Sunday, March 14, 2010

India's Scientific Legacy by Jayant V. Narlikar

India's Scientific Legacy
Jayant V. Narlikar

BOOK REVIEWED - Technology at the Core: Science and Technology with Indira Gandhi
by Ashok Parthasarathi
Pearson Education India: 2008. 348 pp. INR 750

The end of the Second World War saw the beginning of decolonization in many countries. Among the nations that became free, India is unique in having a firm science and technology base. This exists because the nation was led by a visionary prime minister, Jawaharlal Nehru, who strongly believed in directing science and technology for the development of the emerging nation. Nehru's dialogue with high-ranking scientists, such as Shanti Swarup Bhatnagar, Homi Bhabha and Daulat Singh Kothari, led to practical solutions for how to achieve it. Another fortunate circumstance was that Nehru had a long tenure of 17 years at the helm, during which India enjoyed political stability.
It is against this background that one should read Technology at the Core. The author's father, the late G. Parthasarathi, was a senior diplomat and close confidant of prime minister Indira Gandhi, Nehru's daughter. And author Ashok Parthasarathi worked for several years in her secretariat, making him eminently qualified to write an account of how she handled issues relating to science and technology. Indeed, in several places he cites instances showing the informality of her interaction with him.

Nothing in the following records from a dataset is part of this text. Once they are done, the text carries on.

(** * Billing-state reconciliation of the AI tools blog backend

    Shallow embedding of
    - [backend/src/utils/logger.js]                        (the logger),
    - [backend/src/models/user.model.js]                   (the user documents),
    - [backend/src/config/config.js], [config/stripe.js]   (configuration and
      outbound billing client),
    - [backend/src/controllers/subscription.controller.js] (webhook endpoint,
      event handlers and the user-initiated subscription operations),
    - [trackEvent] of the analytics service,
    - [getFeaturesInLanguage] of [models/subscription.model.js],
    and the properties of the reconciliation engine that hold, or fail, on
    that code.

    Conventions.  An [async] function is a computation over the world that
    returns or throws.  A controller wrapped in [catchAsync] hands a thrown
    error to the error middleware, which is outside these sources: the
    embedding stops at the thrown error, and an [ApiError] carries the status
    code of the answer.

    A user document has the paths that the schema of [models/user.model.js]
    declares, the model that the fixtures and factories of the tests import.
    The controller also reads [user.roles], [user.stripeCustomerId] and
    [user.subscription.subscriptionId]; the schema declares [role],
    [subscription.stripeCustomerId] and [subscription.stripeSubscriptionId]
    instead, so on a document these three reads give [undefined].  (The
    other user schema among the sources declares the same two identifiers
    and [role] as well.) *)

From Stdlib Require Import String List ZArith Bool Lia.
Import ListNotations.
Local Open Scope string_scope.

Mrs Gandhi, as she was widely known, succeeded her father two years after his demise, and like him, she had a soft spot for science and technology. "It was Indira Gandhi who brought scientists, engineers and technocrats into policy-making and managerial positions," explains Parthasarathi. Nehru, by contrast, saw them more as laboratory workers and thinkers.

This book focuses on the years 1967 to 1977 and 1980 to 1984, when Mrs Gandhi was in power and when Parthasarathi was able to observe, report on and somewhat influence the events that were important enough for the prime minister's intervention. Since Nehru's time, major science and technology issues in India, such as space and atomic energy, have been handled by the prime minister. Parthasarathi was initially appointed special assistant to Vikram Sarabhai, the Chairman of the Atomic Energy Commission. In 1970 he was moved to the prime minister's secretariat, where his job was administrative in nature but required good scientific knowledge. His varied roles included briefing the prime minister, preparing drafts of her speeches, acquainting her with the progress of meetings - including complaints about bureaucratic delay - and reminding her of previous enabling decisions of the cabinet.

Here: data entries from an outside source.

(** * keadm debug get: a shallow embedding of [get.go]

    The development follows
    [keadm/cmd/keadm/app/cmd/debug/get.go]: the resource-alias table and
    option validation, record retrieval from the edge database with the
    pod/node status merge, the label-selector parser and filter, the two
    typed reconstruction passes and the json/yaml printing path.

    Conventions.
    - A Go function returning [(T, error)] returns [outcome T]; a run-time
      panic (failed type assertion, write to a nil map) is the third
      constructor [Panic].
    - A Go [map[string]interface{}] variable is [gomap]: either the nil map
      or a [gmap string json].  The nil interface value is [JNull].
    - A JSON text (the [Value] column, the result of [json.Marshal]) is a
      [text]: the document it denotes, or [Malformed s] for a string that
      [encoding/json] rejects.  Texts are thus identified up to white space
      and to the order of object members.
    - Loops over slices are structural recursions carrying the variables the
      loop body reads and writes.
    - The progress lines that [fmt.Printf] writes to standard output are
      left out. *)

From Stdlib Require Import Ascii String.
From stdpp Require Import base option list strings gmap fin_maps.

Open Scope string_scope.
Open Scope list_scope.

(** ** Outcomes *)

Inductive error :=
  | ErrNoResourceType
  | ErrUnrecognizedResourceType (rsT : string)
  | ErrDatabaseFileNotExist (path : string)
  | ErrInitDB
  | ErrInvalidOutputFormat (format : string)
  | ErrOnlyOneResource
  | ErrQueryFailed (resType ns : string)
  | ErrParsingUnrecognizedType (t : string)
  | ErrSelector (op : string)
  | ErrUnmarshal
  | ErrStore (msg : string).

Inductive outcome (A : Type) :=
  | OK (a : A)
  | Err (e : error)
  | Panic (msg : string).
Arguments OK {A} a.
Arguments Err {A} e.
Arguments Panic {A} msg.

(** Sequencing: the first error or panic ends the call.  With these
    instances [x ← e; k] is stdpp's notation for it. *)
#[global] Instance outcome_bind : MBind outcome := λ A B f x,
  match x with
  | OK a => f a
  | Err e => Err e
  | Panic msg => Panic msg
  end.

#[global] Instance outcome_ret : MRet outcome := λ A a, OK a.

Definition is_Panic {A} (x : outcome A) : bool :=
  match x with Panic _ => true | _ => false end.

(** ** The functions of package [strings] that [get.go] calls *)

Module strings.

(** [strings.HasPrefix] *)
Definition HasPrefix (s pre : string) : bool := String.prefix pre s.

(** [strings.Contains(s, substr)], also [strings.Index(s, substr) != -1] *)
Fixpoint Contains (s substr : string) : bool :=
  HasPrefix s substr ||
  match s with
  | EmptyString => false
  | String _ s' => Contains s' substr
  end.

(** [strings.Split(s, sep)] for a non-empty [sep]: the substrings between
    the successive, non-overlapping occurrences of [sep], scanning from the
    left.  [skip] counts the bytes of a matched separator still to be
    passed over and [cur] is the piece under construction. *)
Fixpoint split_from (sep s : string) (skip : nat) (cur : string) : list string :=
  match s with
  | EmptyString => [cur]
  | String c s' =>
      match skip with
      | S k => split_from sep s' k cur
      | O =>
          if HasPrefix s sep
          then cur :: split_from sep s' (String.length sep - 1) ""
          else split_from sep s' 0 (cur +:+ String c "")
      end
  end.

Definition Split (s sep : string) : list string := split_from sep s 0 "".

(** [strings.Replace(s, old, new, 1)]: the first occurrence of [old] is
    replaced; [s] is returned unchanged when there is none. *)
Fixpoint drop (n : nat) (s : string) : string :=
  match n, s with
  | S k, String _ s' => drop k s'
  | _, _ => s
  end.

Fixpoint Replace1 (s old new : string) : string :=
  if HasPrefix s old then new +:+ drop (String.length old) s
  else match s with
       | EmptyString => ""
       | String c s' => String c (Replace1 s' old new)
       end.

One might imagine that science-related decisions would be taken rationally. That image receives a knock if one reads the accounts in this book. One learns that Sarabhai gave an unrealistic future estimate of nuclear power generation without consulting his second-in-command at the Atomic Energy Commission, Homi Sethna, who had the engineering experience. The Department of Atomic Energy continued to have internal quarrels between engineers and scientists. The book also describes controversies from the Council of Scientific and Industrial Research, with one director-general reportedly victimizing the favoured staff of his predecessor.

There are hints of bigger controversies. When the Indian National Satellite System was being constructed, Mrs Gandhi insisted on finding out who was involved in the tendering procedure. She suspected that one of her senior ministerial colleagues was trying to influence the bids. Advance payments were reportedly sent to suppliers of defence equipment in the United States shortly before the US government was expected to ban the sale of such equipment to India. Parthasarathi also discusses his own role in the investigation of Monkombu Sambasivan Swaminathan, the distinguished agricultural scientist known for developing high-yielding Indian wheat varieties. He describes how Swaminathan was exonerated after being accused of falsifying scientific claims.

Occasionally, there are glimpses reminiscent of the British sitcom Yes Minister, when decisions approved by the cabinet or the prime minister were stalled in the corridors of power. The administration was even divided between the technocrats and those who came through the regular channel of the administrative service. I recall that during my tenure as member of the Science Advisory Council to prime minister Rajiv Gandhi, the exasperated leader once asked the council: "Tell me, how am I to get this recommendation implemented by my administrators?".

Excellent though this account is, there are serious gaps. Important political events such as the war leading to the formation of Bangladesh, the declaration of emergency with draconian powers assumed by Mrs Gandhi, her loss of the post-emergency election, and her return to power nearly three years later are mentioned only fleetingly. How did science and technology, especially the prime minister's secretariat, fare during these traumatic events? Even in a purely scientific context, there is no discussion of the 1974 peaceful nuclear test. How much did the secretariat staff know of it? There is frequent mention of Purshottam Narayan Haksar as an important decision-maker whose views were greatly respected by Mrs Gandhi. Yet there is no discussion of why and how he was sidelined during the state of emergency declared in 1975.

A comparison with a political biography of Mrs Gandhi, such as the one by Inder Malhotra, would make this book seem a somewhat dry and oversimplified account of how she functioned and how she ran science and technology in a big emerging nation. Technology at the Core is eminently readable as an eyewitness account. But it could have been even more so had the political ambience not been filtered out.